* Work item *
Below are the records. Retype exactly the lines between the lines holding "Selector.props s = v" and "by rewrite (ran_keeps e p _ VUndefined).", inclusive.

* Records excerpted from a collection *
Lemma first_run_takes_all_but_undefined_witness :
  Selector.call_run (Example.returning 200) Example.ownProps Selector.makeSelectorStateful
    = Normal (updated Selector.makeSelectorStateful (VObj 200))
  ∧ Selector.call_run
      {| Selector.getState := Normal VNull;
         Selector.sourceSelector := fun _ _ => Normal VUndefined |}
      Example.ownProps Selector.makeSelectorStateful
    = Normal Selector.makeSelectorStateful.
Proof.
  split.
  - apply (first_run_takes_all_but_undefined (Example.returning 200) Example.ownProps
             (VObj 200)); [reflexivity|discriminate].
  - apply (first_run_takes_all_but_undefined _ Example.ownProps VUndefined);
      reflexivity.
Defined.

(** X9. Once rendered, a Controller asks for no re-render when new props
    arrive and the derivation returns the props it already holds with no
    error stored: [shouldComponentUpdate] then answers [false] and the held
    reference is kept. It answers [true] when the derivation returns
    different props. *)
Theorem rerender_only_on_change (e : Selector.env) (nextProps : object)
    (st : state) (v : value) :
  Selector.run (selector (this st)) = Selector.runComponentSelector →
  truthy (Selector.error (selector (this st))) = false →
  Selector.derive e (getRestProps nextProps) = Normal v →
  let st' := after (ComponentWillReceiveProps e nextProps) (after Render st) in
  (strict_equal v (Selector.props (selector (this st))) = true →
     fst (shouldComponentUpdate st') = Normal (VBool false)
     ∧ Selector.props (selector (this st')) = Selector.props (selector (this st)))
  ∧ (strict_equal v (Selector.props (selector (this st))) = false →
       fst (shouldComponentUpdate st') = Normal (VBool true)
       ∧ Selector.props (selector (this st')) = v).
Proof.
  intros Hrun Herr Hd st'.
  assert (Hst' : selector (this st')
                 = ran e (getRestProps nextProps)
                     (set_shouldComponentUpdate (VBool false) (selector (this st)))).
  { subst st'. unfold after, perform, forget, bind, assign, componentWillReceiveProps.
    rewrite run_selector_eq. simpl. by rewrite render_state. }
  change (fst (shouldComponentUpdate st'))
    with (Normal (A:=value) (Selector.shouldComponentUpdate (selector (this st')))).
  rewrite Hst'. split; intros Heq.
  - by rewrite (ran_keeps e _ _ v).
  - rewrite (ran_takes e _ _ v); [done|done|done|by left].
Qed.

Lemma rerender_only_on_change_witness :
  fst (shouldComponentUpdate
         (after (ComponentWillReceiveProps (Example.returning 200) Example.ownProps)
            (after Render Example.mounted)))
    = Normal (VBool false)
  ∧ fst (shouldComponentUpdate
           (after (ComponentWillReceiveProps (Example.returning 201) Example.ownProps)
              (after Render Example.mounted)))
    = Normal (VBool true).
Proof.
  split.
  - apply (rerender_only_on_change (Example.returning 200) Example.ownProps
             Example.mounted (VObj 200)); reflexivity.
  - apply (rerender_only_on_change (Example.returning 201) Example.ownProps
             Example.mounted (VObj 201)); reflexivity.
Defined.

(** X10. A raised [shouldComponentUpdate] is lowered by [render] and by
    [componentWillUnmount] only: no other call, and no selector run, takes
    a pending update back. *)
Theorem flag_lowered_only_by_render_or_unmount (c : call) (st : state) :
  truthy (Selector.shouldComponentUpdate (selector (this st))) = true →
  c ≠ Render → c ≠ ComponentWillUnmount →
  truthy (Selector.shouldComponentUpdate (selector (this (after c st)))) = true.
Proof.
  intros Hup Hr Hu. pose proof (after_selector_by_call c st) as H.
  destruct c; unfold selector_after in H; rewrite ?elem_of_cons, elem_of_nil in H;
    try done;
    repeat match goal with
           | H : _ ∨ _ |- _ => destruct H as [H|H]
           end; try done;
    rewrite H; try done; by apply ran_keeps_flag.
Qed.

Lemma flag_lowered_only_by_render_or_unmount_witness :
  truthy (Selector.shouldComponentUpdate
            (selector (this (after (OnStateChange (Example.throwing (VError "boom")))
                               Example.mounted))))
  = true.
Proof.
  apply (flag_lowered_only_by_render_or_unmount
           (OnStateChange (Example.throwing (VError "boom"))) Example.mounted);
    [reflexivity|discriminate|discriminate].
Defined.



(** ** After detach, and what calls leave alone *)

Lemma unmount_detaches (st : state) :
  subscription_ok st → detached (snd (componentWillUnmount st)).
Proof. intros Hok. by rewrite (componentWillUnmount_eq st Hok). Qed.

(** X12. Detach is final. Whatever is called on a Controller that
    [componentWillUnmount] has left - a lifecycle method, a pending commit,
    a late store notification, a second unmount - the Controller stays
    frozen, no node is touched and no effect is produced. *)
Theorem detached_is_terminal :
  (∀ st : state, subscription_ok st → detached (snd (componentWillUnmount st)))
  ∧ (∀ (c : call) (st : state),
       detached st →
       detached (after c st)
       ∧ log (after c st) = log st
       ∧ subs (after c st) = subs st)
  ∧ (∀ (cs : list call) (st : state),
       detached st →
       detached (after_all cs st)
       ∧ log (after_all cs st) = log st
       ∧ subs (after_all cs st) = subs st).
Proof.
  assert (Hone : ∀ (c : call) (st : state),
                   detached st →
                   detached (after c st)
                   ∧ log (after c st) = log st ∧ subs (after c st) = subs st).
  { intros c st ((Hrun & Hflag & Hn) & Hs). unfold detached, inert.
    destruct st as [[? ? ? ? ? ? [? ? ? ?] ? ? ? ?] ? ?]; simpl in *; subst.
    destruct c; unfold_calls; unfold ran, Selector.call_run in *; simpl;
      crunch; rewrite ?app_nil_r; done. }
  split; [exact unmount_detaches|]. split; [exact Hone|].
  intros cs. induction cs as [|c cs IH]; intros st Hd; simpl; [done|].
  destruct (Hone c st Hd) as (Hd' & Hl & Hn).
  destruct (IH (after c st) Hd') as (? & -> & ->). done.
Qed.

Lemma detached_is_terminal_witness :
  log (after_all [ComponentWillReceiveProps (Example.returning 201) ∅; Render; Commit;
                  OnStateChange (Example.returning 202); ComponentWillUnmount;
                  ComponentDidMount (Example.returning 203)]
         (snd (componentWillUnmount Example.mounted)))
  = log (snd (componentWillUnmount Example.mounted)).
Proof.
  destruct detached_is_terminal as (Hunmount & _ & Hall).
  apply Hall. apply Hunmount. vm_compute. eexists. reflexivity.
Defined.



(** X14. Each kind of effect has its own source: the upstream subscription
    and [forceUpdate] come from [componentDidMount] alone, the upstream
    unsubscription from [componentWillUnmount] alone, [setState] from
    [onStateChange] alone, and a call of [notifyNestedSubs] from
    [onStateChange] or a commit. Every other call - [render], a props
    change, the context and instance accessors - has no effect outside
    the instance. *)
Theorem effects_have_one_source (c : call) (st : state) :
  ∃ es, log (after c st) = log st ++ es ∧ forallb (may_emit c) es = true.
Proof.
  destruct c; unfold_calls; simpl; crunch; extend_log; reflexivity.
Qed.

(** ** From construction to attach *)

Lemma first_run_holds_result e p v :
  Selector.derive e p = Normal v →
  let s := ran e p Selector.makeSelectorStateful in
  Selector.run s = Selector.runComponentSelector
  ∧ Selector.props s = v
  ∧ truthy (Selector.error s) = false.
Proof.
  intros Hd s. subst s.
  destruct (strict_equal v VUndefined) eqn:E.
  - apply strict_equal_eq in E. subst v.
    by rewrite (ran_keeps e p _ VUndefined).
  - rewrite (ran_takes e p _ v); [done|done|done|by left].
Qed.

* Written answer *
  ∧ Selector.props s = v
  ∧ truthy (Selector.error s) = false.
Proof.
  intros Hd s. subst s.
  destruct (strict_equal v VUndefined) eqn:E.
  - apply strict_equal_eq in E. subst v.
    by rewrite (ran_keeps e p _ VUndefined).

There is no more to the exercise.